As Ms. Cobertson put down a series of math problems on the blackboard, he took out a piece of paper and started to doodle
on top.

He did it automatically, without thinking. In fact, that’s what he’d been doing earlier in homeroom. No wonder he forgot his
binder. Too busy scribbling and drawing doodads. And stopping off at his locker to dump his history book.

As Parker’s attention wandered, one of the doodles started to look like a locker. He drew numbers blasting off from it, like
in a comic book.

Suddenly, Parker sat up. He remembered drawing a similar picture in homeroom. Maybe that’s how someone got my combination!
he thought. Anyone could have been looking over my shoulder. So that’s how someone got into my locker. Someone who knows I’m
a big Gators fan, too! Gosh, everyone knew about that.

But who would do that — set me up with a stolen gator?

Cris?

Too obvious. Why would Cris have made such a big show of giving him the lost notebook? No, it had to be someone else. Someone
who also snagged the gator from the coach’s office.

Joni? She certainly knew how much he liked gators. Wait a minute. That was ridiculous. She hadn’t even known about the guy
with the camera until he told her about it.

The more he thought about it, the more an ugly picture took shape in his mind.

It couldn’t be. It just couldn’t be.

9

T
hat afternoon, Parker was more distracted than ever during practice. He kept looking around as if he might see something.
Maybe someone wearing a gray hooded sweatshirt would simply walk up to him, point a camera at him, and shout, “Surprise!”
What if it was all some kind of joke, like one of those weird hidden video TV shows?

If only it were that simple, he thought as he missed a lateral.

“Parker, are you playing football or searching for UFOs?” called the coach from the bench. “Let’s see some heads-up ball!”

“Better get with it, Parker, or you’ll be warming the bench,” said Cris.

“Okay, okay! Spike, let me try Thirty-two Grind for a change. Haven’t done much with it since the Leopards game.”

“Aw, Parker, you don’t want to get hurt, do you?” asked Spike. “This is just a scrimmage. Save it for the real game.”

“C’mon, Spike,” Parker pressed. “I want to keep in shape. Give me the ball.”

“All right,” Spike agreed.

This time the play worked like clockwork. Parker broke through the small hole in the line. He wove his way through the secondary
defense into the clear. Since it was just a practice session, he didn’t run all the way down to the goal line, but awfully
close.

It felt good to get something right that day.

After practice, he stopped by Joni’s house on his way home. He told her about the gator in his locker and his visit to the
coach’s office. He showed her the doodle in his three-ring binder.

He was about to tell her his latest theory when
she suddenly blurted out, “It has to be someone on the team!”

“The perpetrator?”

“Exactly!
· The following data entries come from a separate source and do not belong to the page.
Lemma dispatch_respects job generation : respects service (TaskDispatchCoordinator.dispatch creator job generation).
Proof.
  unfold TaskDispatchCoordinator.dispatch. respects_step; [eauto with respects|].
  respects_step; [|respects_solve]. respects_step; [respects_solve|].
  respects_step; [|is_tx tx_dispatched].
  respects_step; [respects_solve; apply Hcreator|]. destruct (is_Exception e); simplify_eq.
  respects_step; [|respects_solve]. is_tx tx_failed.
Qed.
Lemma dispatch_all_respects l : respects service (TaskDispatchCoordinator.dispatch_all creator l).
Proof.
  unfold TaskDispatchCoordinator.dispatch_all. respects_step. respects_step. respects_step; [|respects_solve].
  apply dispatch_respects.
Qed.
Lemma reconcile_respects limit order_id :
  respects service (TaskDispatchCoordinator.reconcile creator limit order_id).
Proof.
  unfold TaskDispatchCoordinator.reconcile. respects_step; [respects_solve|].
  respects_step; [unfold TaskDispatchCoordinator.pending_query; eauto with respects|].
  cbv zeta. respects_step; [apply dispatch_all_respects|respects_solve].
Qed.
Lemma recover_stale_respects grace limit now :
  respects service (TaskDispatchCoordinator.recover_stale_dispatched creator grace limit now).
Proof.
  unfold TaskDispatchCoordinator.recover_stale_dispatched. respects_step; [respects_solve|].
  respects_step; [respects_solve|]. respects_step; [eauto with respects|]. respects_step; [respects_solve|].
  cbv zeta. respects_step; [is_tx tx_recover|].
  respects_step; [apply dispatch_all_respects|respects_solve].
Qed.
End TasksServe.

(** ** Jobs *)

Definition CreatorOutside (task_dispatch : option TaskCreator) : Prop :=
  ∀ creator, task_dispatch = Some creator → ∀ name payload at_, respects service (creator name payload at_).

Section JobsServe.
Context (task_dispatch : option TaskCreator) (Hcreator : CreatorOutside task_dispatch).

Lemma dispatch_if_respects target : respects service (dispatch_if task_dispatch target).
Proof.
  unfold dispatch_if. destruct target as [[job generation]|]; [|respects_solve].
  destruct task_dispatch as [creator|] eqn:E; [|respects_solve].
  respects_step; [by apply dispatch_respects, Hcreator|respects_solve].
Qed.
Lemma finish_respects job outcome now retry_at code :
  respects service (SqlJobClaimStore.finish task_dispatch job outcome now retry_at code).
Proof.
  unfold SqlJobClaimStore.finish. respects_step; [is_tx tx_finish|]. apply dispatch_if_respects.
Qed.
Lemma heartbeat_respects job worker attempt until :
  respects service (SqlJobClaimStore.heartbeat job worker attempt until).
Proof. is_tx tx_heartbeat. Qed.
Lemma enqueue_once_serves spec available w :
  under_way (JobSpec.order_id spec) w →
  serves (SqlJobClaimStore.enqueue_once task_dispatch spec available) (λ _ _, True) w.
Proof.
  intros Hu. apply serves_reach. intros Hr. unfold SqlJobClaimStore.enqueue_once. serves_step.
  eapply (serves_bind _ _ (λ _ _, True)).
  - apply serves_try.
    + eapply serves_bind; [apply serves_tx_any; by apply tx_enqueue|]. intros. by serves_step.
    + intros e k ? ? ? E. destruct (e == IntegrityError); simplify_eq.
      apply serves_outside. respects_step; [eauto with respects|respects_solve].
  - intros [created target] ? ? ? _. eapply serves_bind; [apply serves_outside, dispatch_if_respects|].
    intros. by serves_step.
Qed.
Lemma job_spec_order key kind order_id spec : job_spec key kind order_id = Ok spec → JobSpec.order_id spec = order_id.
Proof. unfold job_spec, JobSpec.post_init. destruct (_ || _); [done|]. by intros [= <-]. Qed.
Lemma enqueue_job_serves key kind order_id available w :
  under_way order_id w → serves (enqueue_job task_dispatch key kind order_id available) (λ _ _, True) w.
Proof.
  intros Hu. apply serves_reach. intros Hr. unfold enqueue_job. serves_step.
  apply job_spec_order in E. eapply serves_bind; [apply enqueue_once_serves; by rewrite E|].
  intros. by serves_step.
Qed.
Lemma enqueue_poll_serves prefix kind order_id interval w :
  under_way order_id w → serves (enqueue_poll task_dispatch prefix kind order_id interval) (λ _ _, True) w.
Proof.
  intros Hu. apply serves_reach. intros Hr. unfold enqueue_poll. serves_step. by apply enqueue_job_serves.
Qed.

(** The job handlers, around handlers that serve the order. *)
Context (orders : FulfillmentRepository) `{!OrdersLaws orders}.
Context (handler : string → M unit) (Hhandler : ∀ id w, serves (handler id) (λ _ _, True) w).

Lemma unless_pending_serves id poll w :
  under_way id w → (∀ w', under_way id w' → serves poll (λ _ _, True) w') →
  serves (unless_pending (handler id) poll) (λ _ _, True) w.
Proof.
  intros Hu Hp. apply serves_reach. intros Hr. unfold unless_pending. apply serves_try.
  - serve Hhandler. by serves_step.
  - intros e k w' ? ? E. destruct e; simplify_eq. carry. serve Hp; [done|]. by serves_step.
Qed.
Lemma stamp_job_serves id w :
  under_way id w → serves (StampJobHandler task_dispatch handler id) (λ _ _, True) w.
Proof.
  intros Hu. apply serves_reach. intros Hr. unfold StampJobHandler. serve Hhandler. serves_step.
  by apply enqueue_job_serves.
Qed.
Lemma upgrade_job_serves id w :
  under_way id w → serves (UpgradeJobHandler task_dispatch orders handler id) (λ _ _, True) w.
Proof.
  intros Hu. apply serves_reach. intros Hr. unfold UpgradeJobHandler.
  serve unless_pending_serves as finished _; [done|intros; by apply enqueue_poll_serves|].
  serves_case; [by serves_step|]. serve orders_get as o _. serves_case; [|by serves_step].
  apply serves_when; [|done]. intros _. serves_step. by apply enqueue_job_serves.
Qed.
Lemma delivery_job_serves id w :
  under_way id w → serves (DeliveryJobHandler task_dispatch handler id) (λ _ _, True) w.
Proof.
  intros Hu. apply serves_reach. intros Hr. unfold DeliveryJobHandler. serve Hhandler.
  by apply enqueue_poll_serves.
Qed.
Lemma confirmation_job_serves id w :
  under_way id w → serves (ConfirmationJobHandler task_dispatch handler id) (λ _ _, True) w.
Proof.
  intros Hu. apply serves_reach. intros Hr. unfold ConfirmationJobHandler.
  serve unless_pending_serves; [done|intros; by apply enqueue_poll_serves|]. by serves_step.
Qed.
End JobsServe.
The perp!”

“That’s what I’ve been thinking, too,” he admitted reluctantly. “But I just can’t believe it.”

“Why not?” she asked.

“Well, for one thing,” he said, “we all know the plays. We don’t have to steal them from the coach’s playbook.”

“All of them?”

“Sure, and we go over and over and over each one,” he explained. “Any one of us could draw those plays from memory.”

“You really think so?”

She paused, as if an idea were forming in her mind.

“Okay,” she said. “Prove it.”

“Prove what?” he asked.

“Prove you can draw the plays from memory. Draw one.”
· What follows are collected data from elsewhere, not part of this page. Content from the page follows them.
(* ===== verification/SqlSchema.v ===== *)
(** * Relational schemas and the statements that change them

    Tables with their columns and constraints, indexes, functions and triggers, and the schema
    operations of the migrations with the errors PostgreSQL gives: a name that is taken or
    missing, a column that does not exist, a foreign key to columns that are not unique, a table
    or a function that something else still refers to. *)
From S2P Require Import Prelude PyStr Json.

Open Scope string_scope.
Open Scope Z_scope.

(** ** Conditions *)

Inductive expr :=
| Num (n : Z) | Str (s : string) | Col (c : string)
| Length (e : expr) | OctetLength (e : expr) | Lower (e : expr).
#[global] Instance expr_eq_dec : EqDecision expr.
Proof. solve_decision. Defined.
Inductive cond :=
| Eq (a b : expr) | Ge (a b : expr) | Le (a b : expr) | Gt (a b : expr)
| Between (e : expr) (lo hi : Z)
| In (c : string) (values : list string) | NotIn (c : string) (values : list string)
| IsNull (c : string) | IsNotNull (c : string)
| And (a b : cond) | Or (a b : cond).
#[global] Instance cond_eq_dec : EqDecision cond.
Proof. solve_decision. Defined.

Declare Scope sql_scope.
Delimit Scope sql_scope with sql.
Notation "a ∧ₛ b" := (And a b) (at level 40, left associativity) : sql_scope.
Notation "a ∨ₛ b" := (Or a b) (at level 50, left associativity) : sql_scope.
Open Scope sql_scope.

Fixpoint expr_columns (e : expr) : list string :=
  match e with
  | Num _ | Str _ => []
  | Col c => [c]
  | Length e | OctetLength e | Lower e => expr_columns e
  end.
Fixpoint cond_columns (c : cond) : list string :=
  match c with
  | Eq a b | Ge a b | Le a b | Gt a b => expr_columns a ++ expr_columns b
  | Between e _ _ => expr_columns e
  | In c _ | NotIn c _ | IsNull c | IsNotNull c => [c]
  | a ∧ₛ b | a ∨ₛ b => cond_columns a ++ cond_columns b
  end.

(** ** Tables *)

Inductive sqltype := UUID | Varchar (n : Z) | Bytea | Integer | Boolean | Timestamptz | JSON.
#[global] Instance sqltype_eq_dec : EqDecision sqltype.
Proof. solve_decision. Defined.
Inductive nullability := nullable | not_null.
#[global] Instance nullability_eq_dec : EqDecision nullability.
Proof. solve_decision. Defined.
Inductive action := CASCADE | RESTRICT.
#[global] Instance action_eq_dec : EqDecision action.
Proof. solve_decision. Defined.

(** A column has a type, may be null, and may have a default; a constraint may have a name. *)
Inductive item :=
| Column (name : string) (type : sqltype) (null : nullability) (default : option string)
| Check (name : string) (condition : cond)
| PrimaryKey (columns : list string)
| Unique (name : option string) (columns : list string)
| ForeignKey (name : option string) (columns : list string) (table : string) (target : list string) (ondelete : action).
#[global] Instance item_eq_dec : EqDecision item.
Proof. solve_decision. Defined.

Definition column_of (i : item) : option string := match i with Column name _ _ _ => Some name | _ => None end.
Definition columns_of (items : list item) : list string := omap column_of items.
Definition constraint_of (i : item) : option string :=
  match i with Check name _ => Some name | Unique name _ | ForeignKey name _ _ _ _ => name | _ => None end.
(** The columns that a constraint mentions. *)
Definition mentions (i : item) : list string :=
  match i with
  | Column _ _ _ _ => []
  | Check _ c => cond_columns c
  | PrimaryKey columns | Unique _ columns | ForeignKey _ columns _ _ _ => columns
  end.
(** Columns that identify a row. *)
Definition is_key (columns : list string) (i : item) : bool :=
  match i with PrimaryKey c | Unique _ c => c == columns | _ => false end.
Definition is_primary (i : item) : bool := match i with PrimaryKey _ => true | _ => false end.
Definition refers_to (table : string) (i : item) : bool :=
  match i with ForeignKey _ _ t _ _ => t == table | _ => false end.
Definition no_duplicates (l : list string) : bool := bool_decide (NoDup l).

(** ** Schemas *)

Record index := mk_index { index_name : string; index_table : string; index_columns : list string }.
#[global] Instance index_eq_dec : EqDecision index.
Proof. solve_decision. Defined.
Record trigger := mk_trigger { trigger_name : string; trigger_table : string; trigger_function : string }.
#[global] Instance trigger_eq_dec : EqDecision trigger.
Proof. solve_decision. Defined.

(** Functions are named; the body is that of the migrations, which [Triggers] models. *)
Inductive body :=
| RejectAppendOnlyChange | RejectOrderSnapshotChange
| EnforceOrderStateTransition (signed_delivery : bool).
#[global] Instance body_eq_dec : EqDecision body.
Proof. solve_decision. Defined.

Module Schema.
Record t := mk {
  tables : list (string * list item); indexes : list index; functions : list (string * body); triggers : list trigger }.
#[global] Instance eta_t : Eta t := λ s, mk (tables s) (indexes s) (functions s) (triggers s).
#[global] Instance t_eq_dec : EqDecision t.
Proof. solve_decision. Defined.
Definition empty : t := mk [] [] [] [].
End Schema.

Fixpoint assoc {A} (key : string) (l : list (string * A)) : option A :=
  match l with [] => None | (k, v) :: rest => if k == key then Some v else assoc key rest end.
Definition set_assoc {A} (key : string) (v : A) (l : list (string * A)) : list (string * A) :=
  map (λ kv, if kv.1 == key then (key, v) else kv) l.
Definition without {A} (key : string) (l : list (string * A)) : list (string * A) :=
  filter (λ kv, kv.1 ≠ key) l.
Definition guard_ (b : bool) : option unit := if b then Some tt else None.

(** ** Operations *)

Inductive op :=
| create_table (name : string) (items : list item)
| drop_table (name : string)
| create_index (name table : string) (columns : list string)
| drop_index (name table : string)
| add_column (table : string) (column : item)
| drop_column (table column : string)
| alter_nullable (table column : string) (null : nullability)
| alter_default (table column : string) (default : option string)
| add_constraint (table : string) (constraint : item)
| drop_constraint (name table : string)
| create_function (name : string) (b : body)
| replace_function (name : string) (b : body)
| drop_function_if_exists (name : string)
| create_trigger (name table function : string)
| drop_trigger_if_exists (name table : string).

(** A constraint refers to columns of its table, and a foreign key to a key of another. *)
Definition constraint_fits (s : Schema.t) (items : list item) (i : item) : bool :=
  forallb (λ c, c is_in columns_of items) (mentions i) &&
  match i with
  | ForeignKey _ columns table target _ =>
      match assoc table (Schema.tables s) with
      | Some items' => existsb (is_key target) items' && (List.length columns =? List.length target)%nat
      | None => false
      end
  | _ => true
  end.
Definition table_fits (s : Schema.t) (items : list item) : bool :=
  no_duplicates (columns_of items) && no_duplicates (omap constraint_of items) &&
  (List.length (List.filter is_primary items) =? 1)%nat && forallb (constraint_fits s items) items.
(** A row that is there already can take the new column. *)
Definition fillable (i : item) : bool :=
  match i with Column _ _ not_null None => false | Column _ _ _ _ => true | _ => false end.
Definition alter_column (column : string) (f : sqltype → nullability → option string → item) (items : list item) : list item :=
  map (λ i, match i with Column name t n d => if name == column then f t n d else i | _ => i end) items.

Definition apply (s : Schema.t) (o : op) : option Schema.t :=
  match o with
  | create_table name items =>
      guard_ (is_none (assoc name (Schema.tables s)) && table_fits s items);;
      Some (s <| Schema.tables := (Schema.tables s ++ [(name, items)])%list |>)
  | drop_table name =>
      guard_ (is_some (assoc name (Schema.tables s)) &&
              negb (existsb (λ t, existsb (refers_to name) t.2) (without name (Schema.tables s))));;
      Some (s <| Schema.tables := without name (Schema.tables s) |>
              <| Schema.indexes := filter (λ i, index_table i ≠ name) (Schema.indexes s) |>
              <| Schema.triggers := filter (λ t, trigger_table t ≠ name) (Schema.triggers s) |>)
  | create_index name table columns =>
      items ← assoc table (Schema.tables s);
      guard_ (negb (existsb (λ i, index_name i == name) (Schema.indexes s)) &&
              forallb (λ c, c is_in columns_of items) columns);;
      Some (s <| Schema.indexes := (Schema.indexes s ++ [mk_index name table columns])%list |>)
  | drop_index name table =>
      guard_ (existsb (λ i, (index_name i == name) && (index_table i == table)) (Schema.indexes s));;
      Some (s <| Schema.indexes := filter (λ i, index_name i ≠ name) (Schema.indexes s) |>)
  | add_column table column =>
      items ← assoc table (Schema.tables s);
      name ← column_of column;
      guard_ (negb (name is_in columns_of items) && fillable column);;
      Some (s <| Schema.tables := set_assoc table (items ++ [column])%list (Schema.tables s) |>)
  | drop_column table column =>
      items ← assoc table (Schema.tables s);
      guard_ ((column is_in columns_of items) &&
              negb (existsb (λ t, existsb (λ i, match i with ForeignKey _ _ t' target _ => (t' == table) && (column is_in target)
                                                | _ => false end) t.2) (Schema.tables s)));;
      let keep i := negb (bool_decide (column_of i = Some column)) && negb (column is_in mentions i) in
      Some (s <| Schema.tables := set_assoc table (List.filter keep items) (Schema.tables s) |>
              <| Schema.indexes := List.filter (λ i, negb ((index_table i == table) && (column is_in index_columns i)))
                                     (Schema.indexes s) |>)
  | alter_nullable table column null =>
      items ← assoc table (Schema.tables s);
      guard_ (column is_in columns_of items);;
      Some (s <| Schema.tables := set_assoc table (alter_column column (λ t _ d, Column column t null d) items) (Schema.tables s) |>)
  | alter_default table column default =>
      items ← assoc table (Schema.tables s);
      guard_ (column is_in columns_of items);;
      Some (s <| Schema.tables := set_assoc table (alter_column column (λ t n _, Column column t n default) items) (Schema.tables s) |>)
  | add_constraint table constraint =>
      items ← assoc table (Schema.tables s);
      guard_ (constraint_fits s items constraint && is_none (column_of constraint) && negb (is_primary constraint) &&
              no_duplicates (omap constraint_of (items ++ [constraint])%list));;
      Some (s <| Schema.tables := set_assoc table (items ++ [constraint])%list (Schema.tables s) |>)
  | drop_constraint name table =>
      items ← assoc table (Schema.tables s);
      guard_ (name is_in omap constraint_of items);;
      Some (s <| Schema.tables := set_assoc table (filter (λ i, constraint_of i ≠ Some name) items) (Schema.tables s) |>)
  | create_function name b =>
      guard_ (is_none (assoc name (Schema.functions s)));;
      Some (s <| Schema.functions := (Schema.functions s ++ [(name, b)])%list |>)
  | replace_function name b =>
      Some (s <| Schema.functions :=
        if is_some (assoc name (Schema.functions s)) then set_assoc name b (Schema.functions s)
        else (Schema.functions s ++ [(name, b)])%list |>)
  | drop_function_if_exists name =>
      guard_ (negb (existsb (λ t, trigger_function t == name) (Schema.triggers s)));;
      Some (s <| Schema.functions := without name (Schema.functions s) |>)
  | create_trigger name table function =>
      guard_ (is_some (assoc table (Schema.tables s)) && is_some (assoc function (Schema.functions s)) &&
              negb (existsb (λ t, (trigger_name t == name) && (trigger_table t == table)) (Schema.triggers s)));;
      Some (s <| Schema.triggers := (Schema.triggers s ++ [mk_trigger name table function])%list |>)
  | drop_trigger_if_exists name table =>
      Some (s <| Schema.triggers := List.filter (λ t, negb ((trigger_name t == name) && (trigger_table t == table)))
                                      (Schema.triggers s) |>)
  end.
Fixpoint run (ops : list op) (s : Schema.t) : option Schema.t :=
  match ops with [] => Some s | o :: rest => s' ← apply s o; run rest s' end.

(** ** Schemas up to the order of declaration

    Two schemas are the same to the code when they differ in the order of their parts, in the
    defaults of columns (the code gives every value), and in [octet_length] for [length] of
    bytes. *)

Fixpoint plain_expr (e : expr) : expr :=
  match e with
  | OctetLength e | Length e => Length (plain_expr e)
  | Lower e => Lower (plain_expr e)
  | e => e
  end.
Fixpoint plain_cond (c : cond) : cond :=
  match c with
  | Eq a b => Eq (plain_expr a) (plain_expr b)
  | Ge a b => Ge (plain_expr a) (plain_expr b)
  | Le a b => Le (plain_expr a) (plain_expr b)
  | Gt a b => Gt (plain_expr a) (plain_expr b)
  | Between e lo hi => Between (plain_expr e) lo hi
  | a ∧ₛ b => plain_cond a ∧ₛ plain_cond b
  | a ∨ₛ b => plain_cond a ∨ₛ plain_cond b
  | c => c
  end.
Definition plain_item (i : item) : item :=
  match i with
  | Column name t n _ => Column name t n None
  | Check name c => Check name (plain_cond c)
  | i => i
  end.
(** A text to sort the parts of a table by. *)
Definition item_key (i : item) : string :=
  match i with
  | Column name _ _ _ => "column " ++ name
  | Check name _ => "check " ++ name
  | PrimaryKey _ => "primary"
  | Unique name columns => "unique " ++ join "," columns
  | ForeignKey name columns _ _ _ => "foreign " ++ join "," columns
  end.
Definition sort_by {A} (key : A → string) (l : list A) : list A := map snd (sort_fields (map (λ x, (key x, x)) l)).
(** The server defaults of the columns. *)
Definition server_defaults (tables : list (string * list item)) : list (string * string * string) :=
  flat_map (λ t, omap (λ i, match i with Column name _ _ (Some value) => Some (t.1, name, value) | _ => None end) t.2) (sort_fields tables).
(** The tables with their columns and constraints in the order of their names, without the server
    defaults of the columns. *)
Definition plain_tables (tables : list (string * list item)) : list (string * list item) :=
  sort_fields (map (λ t, (t.1, sort_by item_key (map plain_item t.2))) tables).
“Joni, this is silly,” he protested.

“I’m serious,” she insisted. “Go ahead and draw one, any one.”

He took out a fresh piece of loose-leaf paper from the back of his binder and started to draw.

First he marked all the positions at the line of scrimmage with the starting team’s numbers. Then he drew a dotted line to
indicate where he would move when the signal was given.

“See?” he asked.

“Mmmmmm,” she said. “That’s one where you get the ball and carry it. Draw one where you don’t have anything to do.”

“I
always
have something to do,” he said. “But I know what you mean. I’ll draw a pass play where I don’t get the ball.”

He started out fine, but when it came to marking what Spike did and where the receiver moved, he couldn’t quite remember.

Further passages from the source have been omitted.